* _Work item_
Your answer should be the lines from the start of the records through the line with "Record Instrument : Type", copied word for word.

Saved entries
┏━━

(* ===== verification/RefData.v ===== *)
(** jnxfeed/book/refdata.py: instruments, tick tables and session events.

    The instruments are an insertion-ordered dictionary, as in the source (the
    views and the snapshot builder iterate over it); the tick tables are a map,
    which the code reads by key or sorted by key. *)
From S2P Require Export Itch PyBisect.

Record Instrument : Type := mkInstrument {
  i_orderbook_id : str; i_isin : option str; i_group : option str; i_round_lot : option Z;
  i_tick_table_id : option Z; i_price_decimals : option Z; i_upper_limit : option Z;
  i_lower_limit : option Z; i_trading_state : str; i_short_sell_state : str;
  i_reference_price : option Z; i_directory_missing : bool }.

#[export] Instance Instrument_eq_dec : EqDecision Instrument.
Proof. solve_decision. Defined.

Definition instrument_init (orderbook_id : str) : Instrument :=
  mkInstrument orderbook_id None None None None None None None
    DEFAULT_TRADING_STATE DEFAULT_SHORT_SELL_STATE None true.

(** * TickTable *)

Record TickTable : Type := mkTickTable {
  t_tick_table_id : Z; t_starts : list Z; t_sizes : list Z }.

Definition tick_init (tick_table_id : Z) : TickTable := mkTickTable tick_table_id [] [].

┗━━

* _Task response_
(* ===== verification/RefData.v ===== *)
(** jnxfeed/book/refdata.py: instruments, tick tables and session events.

    The instruments are an insertion-ordered dictionary, as in the source (the
    views and the snapshot builder iterate over it); the tick tables are a map,
    which the code reads by key or sorted by key. *)
From S2P Require Export Itch PyBisect.

Record Instrument : Type := mkInstrument {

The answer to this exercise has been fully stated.